NRVCMs at 80,000 cells / well were cultured on μ-Slide 8 Well Imaging chambers coated with 38.25 μg/ml laminin for 24 h, followed by the treatment with ATRA (10 μM) or an equal amount of DMSO for 48 h. Cells were fixed with 4% PFA/PBS for 15 min, permeabilized with 0.1% Triton-X100 for 10 min, and blocked with 1% Bovine serum albumin blocking buffer for 30 min. Cells were incubated with mouse anti-Cardiac Troponin T (1:400) and rabbit anti-Phospho-Histone H3 (Ser10) (1:800, #3377, Cell Signaling) or rabbit anti-Aurora B (1:100, A5102, Sigma Aldrich) as primary antibody at 4 °C overnight, followed by donkey anti-mouse IgG (H + L) CF 488A (1:500, 20014, Biotium) and donkey anti-rabbit IgG (H + L) CF 555 (1:500, 20038, Biotium) as secondary antibody.
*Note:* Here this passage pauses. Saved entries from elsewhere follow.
Lemma hostile_run :
  match run hostileHistory exampleConnection with
  | Some (inr k) => given k = [(0, [9; 9; 9], false); (3, [], true); (3, [], true)] /\
      sumMaxObservedOffset (flowControlState (conn k)) = 9 /\ sumCurReadOffset (flowControlState (conn k)) = 9
  | _ => False
  end.
Proof. vm_compute. done. Qed.

Lemma quic_receive_account_witness :
  exists k t', run hostileHistory exampleConnection = Some (inr k) /\ connection_ok (fun _ => anything) t' k /\
    given k = [(0, [9; 9; 9], false); (3, [], true); (3, [], true)] /\
    sumMaxObservedOffset (flowControlState (conn k)) = 9 /\ sumCurReadOffset (flowControlState (conn k)) = 9.
Proof.
  assert (Hh : history_ok 0 hostileHistory).
  { unfold hostileHistory, stop, zlen. simpl. split_and!; (lia || done || by vm_compute). }
  pose proof (quic_receive_account 0 hostileHistory exampleConnection (fresh_ok _ 0 _ example_fresh) Hh) as H.
  pose proof hostile_run as Hr. destruct (run hostileHistory exampleConnection) as [[e|k]|]; [done| |done].
  destruct H as [t' H]. exists k, t'. done.
Defined.

(** C11. The verdict on a frame: on a stream that is open, a frame that carries something is
    refused with [FINAL_SIZE_ERROR] exactly when it contradicts what is known of the end of
    the stream, and otherwise with an error of flow control exactly when it goes beyond what
    was advertised for the stream or for the connection; every other frame is taken in, and
    the stream then has the bytes it had and those of the frame. *)
Theorem quic_frame_verdict t now k n s b :
  connection_ok (fun _ => anything) t k -> streams k !! n = Some s -> recvState s = RecvOpen ->
  0 <= offset b -> stop b < 2 ^ 63 -> data b <> [] \/ eof b = true ->
  match step now (StreamFrame n b) k with
  | None => False
  | Some (inl e) => e = FINAL_SIZE_ERROR /\ ~ consistent (like s) b \/
      (e = FLOW_CONTROL_ERROR \/ e = INTERNAL_ERROR_) /\ exceeds s (conn k) (stop b)
  | Some (inr k') => consistent (like s) b /\ ~ exceeds s (conn k) (stop b) /\
      exists s', streams k' !! n = Some s' /\ arrived (like s) b (like s')
  end.
Proof.
  intros Hk Hs Ho H1 H2 H3. destruct (local_of _ t k n s Hk Hs) as [Hl _].
  pose proof (frame_ok _ t s (conn k) b Hl H1 H2 I) as H. simpl. unfold on. rewrite Hs.
  destruct (receiveReadStreamFrameSMHandler s (conn k) b) as [[e|[s' c']]|]; simpl; [|..|done].
  - rewrite Ho in H. destruct H as [?|[?|[? ?]]]; [done|by left|by right].
  - destruct H as [_ [[? _]|(_ & _ & H)]]; [congruence|]. destruct H as [(? & ? & _)|(H4 & H5 & H6)].
    + destruct H3; congruence.
    + split_and!; [done..|]. exists s'. by rewrite lookup_insert_eq.
Qed.

Lemma quic_frame_verdict_witness :
  match step 1 (StreamFrame 0 (mkBuffer [1; 2] 99 false)) exampleConnection with
  | Some (inl e) => e = FLOW_CONTROL_ERROR /\ exceeds (exampleStream 0) (conn exampleConnection) 101
  | _ => False
  end.
Proof.
  pose proof (quic_frame_verdict 0 1 exampleConnection 0 (exampleStream 0) (mkBuffer [1; 2] 99 false)
    (fresh_ok _ 0 _ example_fresh)) as H.
  specialize (H ltac:(by vm_compute) ltac:(by vm_compute) ltac:(by vm_compute) ltac:(by vm_compute) ltac:(by left)).
  destruct (step 1 _ exampleConnection) as [[e|k]|] eqn:E; [|by vm_compute in E|done].
  vm_compute in E. injection E as <-. split; [done|]. destruct H as [[? _]|[_ H]]; [done|]. exact H.
Defined.

End QuicReceive.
Nuclei were counterstained with Hoechst 33342 (1:1000) for 10 min at room temperature. Images were collected using a fluorescence microscope BZ-X710 and BZ-X Analyzer.

Statistical analysis

Statistical Analysis was performed using GraphPad Prism version 7.0. Data are presented as mean ± standard error of mean (SEM). The difference of means between two independent groups was tested for using the unpaired two-tailed Student’s t-test. To test for differences across multiple groups, One-way ANOVA followed by Dunnett’s multiple comparison test was used to analyze three or more variables.